Redazione| 20/06/2019

nissoli2019.jpgL’avevo auspicato nei giorni scorsi, miracolosamente  è avvenuto, i vari eletti all’estero dei differenti partiti si sono uniti per sostenere una proposta della deputata di Forza Italia Fucsia Nissoli che voleva sollecitare il Governo a concedere la possibilità a Consolati (UE ed Extra Ue) e ai comuni indicati al momento dell’iscrizione all’AIRE di rispondere alle richieste di carta identità elettronica. La proposta è andata a buon fine grazie alla sinergia di tutti i partiti, non solo quelli più vicini all’area di centro destra (on. Billi della Lega Nord).

Ma cerchiamo di spiegare le cose per gradi.

Tutti voi ricordate la carta di identità cartacea, bene, cancellata dalla vostra mente, ora, quando dovrete rifarla, vi daranno la Carta di Identità Elettronica, con l’acronimo CIE .

Dunque quando si parla di CIE, si parla di carta di identità elettronica, assieme alla quale vi daranno un PIN e un PUK, in due differenti momenti: al momento della richiesta i primi quattro, poi quando vi consegneranno la carta di identità elettronica gli altri 4 numeri di PIN e PUK.

Ma perché un PIN? Semplice, sempre di più l’amministrazione pubblica scommette sulla virtualizzazione di ogni rapporto che potrà essere svolto non tramite sportello, ma attraverso un sito internet.

Questo spiega perché ormai è necessaria anche una PEC, una email (PE posta elettronica) certificata (C) e poi una identità digitale unica (SPID, richiedibile tramite noti provider come per esempio Poste Italiane).

Ritorniamo ora alla squadra di nostri parlamentari che sono riusciti a ottenere una risoluzione che impegna il Governo a “permettere l’erogazione della carta di identità elettronica agli italiani all’estero anche presso i Consolati e nei comuni di iscrizione Aire”.

Come riporta il sito AISE :

L’atto impegna il Governo “a portare a conclusione il piano operativo che consente di estendere le procedure di realizzazione della carta di identità elettronica e del sistema SPID ai cittadini italiani residenti all’estero, con riferimento sia ai cittadini italiani residenti nei paesi Ue che a quelli residenti nei paesi extra Ue e iscritti all’AIRE; ad assicurare le risorse necessarie e a definire le modalità organizzative tecniche.

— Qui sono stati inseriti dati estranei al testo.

(** A backend whose subprocesses print sixteen characters. *)
Definition chatty_runtime : Runtime :=
  {| ext := nat;
     json_dumps := Stub.dumps;
     json_loads := Stub.loads;
     py_repr := fun _ => "";
     client_chat := fun call n => (Stub.silent_model call n, S n);
     subprocess_run := fun _ _ n => (Completed 0 "0123456789abcdef" "", n) |}.

(** The configuration of the test doubles, without any round. *)
Definition no_rounds : Config :=
  {| OLLAMA_HOST := OLLAMA_HOST Stub.config;
     MODEL_NAME := MODEL_NAME Stub.config;
     MAX_TOOL_ROUNDS := 0;
     TEAM_MEMBERS := TEAM_MEMBERS Stub.config;
     TEAM_LEADER := TEAM_LEADER Stub.config;
     PYTHON_TOOL_TIMEOUT_SECONDS := PYTHON_TOOL_TIMEOUT_SECONDS Stub.config;
     PYTHON_TOOL_MAX_OUTPUT_CHARS := PYTHON_TOOL_MAX_OUTPUT_CHARS Stub.config;
     MAX_MEMORY_CHARS := MAX_MEMORY_CHARS Stub.config |}.

(** A request that asks for no stream. *)
Definition plain_request (question : string) : ChatRequest :=
  {| messages := [{| role := "user"; content := question |}];
     temperature := 0.5%float; max_tokens := 10240; stream := false |}.

(** The call of a round on the conversation [hi]. *)
Definition first_call {rt : Runtime} (tools : option (list pyval)) : chat_call :=
  round_call Stub.config [user_message "hi"] 0.5%float 100 tools.

(** A codec on texts for the documents of the memory file only: the
    document is stored as its content text, every character as it is. *)
Definition codec : Unicode.Codec :=
  {| Unicode.json_dumps := fun v =>
       match v with
       | Unicode.VDict [(_, Unicode.VText t)] => t
       | _ => []
       end;
     Unicode.json_loads := fun t =>
       match t with
       | [] => Unicode.Raises Unicode.JSONDecodeError
       | _ => Unicode.Returns (Unicode.VDict [(Unicode.lit "content", Unicode.VText t)])
       end;
     Unicode.py_repr := fun _ => [] |}.

(** A text made of one lone surrogate, U+D800. *)
Definition lone_surrogate : Unicode.text := [55296%N].

End Scenario.

(** * Properties *)

(** ** Strings and slices *)

Lemma length_string_of_list_ascii (l : list ascii) :
  String.length (string_of_list_ascii l) = length l.
Proof. induction l as [|c l IH]; simpl; [reflexivity | now rewrite IH]. Qed.

Lemma length_list_ascii_of_string (s : string) :
  length (list_ascii_of_string s) = String.length s.
Proof. induction s as [|c s IH]; simpl; [reflexivity | now rewrite IH]. Qed.

Lemma string_of_list_ascii_app (l1 l2 : list ascii) :
  string_of_list_ascii (l1 ++ l2) = string_of_list_ascii l1 +:+ string_of_list_ascii l2.
Proof. induction l1 as [|c l1 IH]; simpl; [reflexivity | now rewrite IH]. Qed.

Lemma str_len_app (s1 s2 : string) : str_len (s1 +:+ s2) = str_len s1 + str_len s2.
Proof.
  unfold str_len. induction s1 as [|c s1 IH]; simpl String.length.
  - reflexivity.
  - rewrite !Nat2Z.inj_succ. lia.
Qed.

Lemma str_len_of_list (l : list ascii) :
  str_len (string_of_list_ascii l) = Z.of_nat (length l).
Proof. unfold str_len. now rewrite length_string_of_list_ascii. Qed.


Lemma str_len_marker : str_len truncation_marker = 19.
Proof. reflexivity. Qed.

Lemma slice_index_inside (len i : Z) : 0 <= i <= len -> slice_index len i = Z.to_nat i.
Proof.
  intros H. unfold slice_index.
  destruct (Z.ltb_spec i 0); [lia|]. f_equal. lia.
Qed.

Lemma slice_index_from_end (len i : Z) :
  0 < i <= len -> slice_index len (- i) = Z.to_nat (len - i).
Proof.
  intros H. unfold slice_index.
  destruct (Z.ltb_spec (- i) 0); [|lia]. f_equal. lia.
Qed.

(** [s[:j]] for [0 <= j <= len(s)] is the first [j] characters. *)
Lemma str_slice_to_inside (s : string) (j : Z) :
  0 <= j <= str_len s ->
  str_slice_to s j = string_of_list_ascii (take (Z.to_nat j) (list_ascii_of_string s)).
Proof.
  intros H. unfold str_slice_to, list_slice_to.
  rewrite length_list_ascii_of_string. fold (str_len s).
  now rewrite slice_index_inside.
Qed.

(** [s[-i:]] for [0 < i <= len(s)] is the last [i] characters. *)
Lemma str_slice_from_end (s : string) (i : Z) :
  0 < i <= str_len s ->
  str_slice_from s (- i)
  = string_of_list_ascii (drop (Z.to_nat (str_len s - i)) (list_ascii_of_string s)).
Proof.
  intros H. unfold str_slice_from, list_slice_from.
  rewrite length_list_ascii_of_string. fold (str_len s).
  now rewrite slice_index_from_end.
Qed.

(** ** Truncation of the captured output *)

Lemma truncate_text_within (text : string) (max_chars : Z) :
  str_len text <= max_chars -> _truncate_text text max_chars = text.
Proof.
  intros H. unfold _truncate_text.
  destruct (Z.leb_spec (str_len text) max_chars); [reflexivity | lia].
Qed.

Lemma truncate_text_beyond (text : string) (max_chars : Z) :
  max_chars < str_len text ->
  _truncate_text text max_chars
  = str_slice_to text (max_chars / 2) +:+ truncation_marker
    +:+ str_slice_from text (- (max_chars / 2)).
Proof.
  intros H. unfold _truncate_text.
  destruct (Z.leb_spec (str_len text) max_chars); [lia | reflexivity].
Qed.

(** A text longer than the cap, for a cap of at least 2, splits into the
    prefix and the suffix that are kept and the middle that is dropped. *)
Lemma truncate_text_split (text : string) (max_chars : Z) :
  2 <= max_chars -> max_chars < str_len text ->
  exists prefix middle suffix : string,
    text = prefix +:+ middle +:+ suffix /\
    str_len prefix = max_chars / 2 /\
    str_len suffix = max_chars / 2 /\
    _truncate_text text max_chars = prefix +:+ truncation_marker +:+ suffix.
Proof.
  intros Hcap Hlen.
  set (half := max_chars / 2).
  assert (Hhalf : 1 <= half /\ 2 * half <= max_chars).
  { subst half. split.
    - apply Z.div_le_lower_bound; lia.
    - apply Z.mul_div_le; lia. }
  set (chars := list_ascii_of_string text).
  assert (Hchars : Z.of_nat (length chars) = str_len text).
  { subst chars. now rewrite length_list_ascii_of_string. }
  set (h := Z.to_nat half).
  set (k := Z.to_nat (str_len text - half)).
  exists (string_of_list_ascii (take h chars)),
         (string_of_list_ascii (drop h (take k chars))),
         (string_of_list_ascii (drop k chars)).
  repeat split.
  - rewrite <- !string_of_list_ascii_app.
    replace (take h chars) with (take h (take k chars))
      by (rewrite take_take; f_equal; subst h k; lia).
    rewrite app_assoc, (take_drop h), (take_drop k).
    subst chars. now rewrite string_of_list_ascii_of_string.
  - rewrite str_len_of_list, length_take. subst h. lia.
  - rewrite str_len_of_list, length_drop. subst k. lia.
  - rewrite truncate_text_beyond by lia. fold half.
    rewrite str_slice_to_inside by lia.
    rewrite str_slice_from_end by lia.
    reflexivity.
Qed.

(** C4 (as amended).  A text whose length is the cap is returned as it is.
    A text one character longer than the cap, for a cap of at least 2, is
    cut to its first [cap / 2] and its last [cap / 2] characters around the
    truncation marker; the result has [2 * (cap / 2) + 19] characters, which
    is more, not less, than the text had. *)
Theorem truncate_text_boundary (text : string) (max_chars : Z) :
  (str_len text = max_chars -> _truncate_text text max_chars = text) /\
  (2 <= max_chars -> str_len text = max_chars + 1 ->
   exists prefix middle suffix : string,
     text = prefix +:+ middle +:+ suffix /\
     str_len prefix = max_chars / 2 /\
     str_len suffix = max_chars / 2 /\
     _truncate_text text max_chars = prefix +:+ truncation_marker +:+ suffix /\
     str_len (_truncate_text text max_chars) = 2 * (max_chars / 2) + 19 /\
     str_len text < str_len (_truncate_text text max_chars)).
Proof.
  split.
  - intros H. apply truncate_text_within. lia.
  - intros Hcap Hlen.
    destruct (truncate_text_split text max_chars) as (p & m & q & Ht & Hp & Hq & Hr);
      [lia | lia |].
    exists p, m, q. repeat split; try assumption.
    + rewrite Hr, !str_len_app, Hp, Hq, str_len_marker. lia.
    + rewrite Hr, !str_len_app, Hp, Hq, str_len_marker.
      assert (max_chars <= 2 * (max_chars / 2) + 1).
      { pose proof (Z.div_mod max_chars 2 ltac:(lia)).
        pose proof (Z.mod_pos_bound max_chars 2 ltac:(lia)). lia. }
      lia.
Qed.

(** ** The memory file: write, then read *)

Section MemoryFile.

Context (cfg : Config) {codec : Unicode.Codec}.

Lemma unicode_get_content (content : Unicode.text) :
  Unicode.get [(Unicode.lit "content", Unicode.VText content)] (Unicode.lit "content")
              (Unicode.VText [])
  = Unicode.VText content.
Proof.
  cbn [Unicode.get].
  destruct (decide (Unicode.lit "content" = Unicode.lit "content")) as [_|H];
    [reflexivity | now destruct H].
Qed.

Lemma unicode_run_memory_tool (content : Unicode.text) (file : option Unicode.text) :
  content <> [] ->
  Unicode.run_memory_tool cfg (Some content) file
  = match Unicode.write_text
            (Unicode.json_dumps (Unicode.document (Unicode.kept cfg content))) file with
    | (Unicode.Returns _, file') =>
        (Unicode.Returns (Unicode.VDict [(Unicode.lit "ok", Unicode.VBool true);
                                         (Unicode.lit "content",
                                          Unicode.VText (Unicode.kept cfg content))]), file')
    | (Unicode.Raises e, file') => (Unicode.Raises e, file')
    end.
Proof.
  intros Hne. destruct content as [|c content]; [contradiction|]. reflexivity.
Qed.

La deputata manifesta tutta la sua gioia e soddisfazione:

 “Ringrazio i Presidenti delle Commissioni Affari esteri e Affari costituzionali e tutti i colleghi dei vari partiti per aver votato a favore della mia risoluzione che impegna il Governo a permettere il rilascio della carta di identità elettronica all’estero, anche nei Paesi extra UE, ai cittadini italiani iscritti all’AIRE”.

“Ringrazio il Governo per aver dato parere favorevole a tale risoluzione”[…]

Speriamo che in futuro si smetta di fare di ogni problema una gara tra fazioni, ma si introduca il concetto del fare per il bene dei cittadini, appoggiando, quando è il caso, richieste anche della parte politica dell’opposizione come è successo in questo caso.

carta identitàTroppo spesso l’Italia vede una politica che è stata ormai completamente balcanizzata, divisa in fazioni, urlata, sguaiata, fondata sul ritorno immediato e su un risveglio della parte più irrazionale, emotiva, alla fine quindi violenta (aspetto di cui si è responsabili, almeno moralmente) dei cittadini: gli effetti sono sotto gli occhi di tutti, non si contano più gli scontri e le violenze per motivi ideologici, gli ultimi due avvenuti nella città eterna, Roma, che dovrebbe essere salotto per il turismo e invece … (a scanso di equivoci, non intendo minimamente dare la responsabilità a qualsivoglia Sindaco, qui il discorso è ben più profondo).

Auspico sempre più una politica sì del fare, ma un fare pacato, riflessivo e riflettuto, equilibrato, ragionato e che risolva problemi concreti. Forse non è un procedimento che porta in breve tempo voti, ma è un agire che porta allo sviluppo economico e sociale al nostro paese, e sa Dio quanto se ne abbia bisogno e forse è la ragione per cui molti, stanchi di questa politica belligerante, se ne sono andati altrove; sono fermamente convinto che buona parte degli emigrati italiani, soprattutto in paesi come la Spagna e in particolar modo le Canarie, non siano in buona parte emigrati economici, per problemi di lavoro, ma persone che vivevano con profondo disagio e sofferenza la loro esistenza in un’Italia che da Belpaese è diventata luogo di scontro, di discussioni, di toni urlati e politicamente scorrettissimi, di assenza di comportamenti corretti e di atteggiamenti di rispetto, di stile e di conformità alle norme nel vivere quotidiano.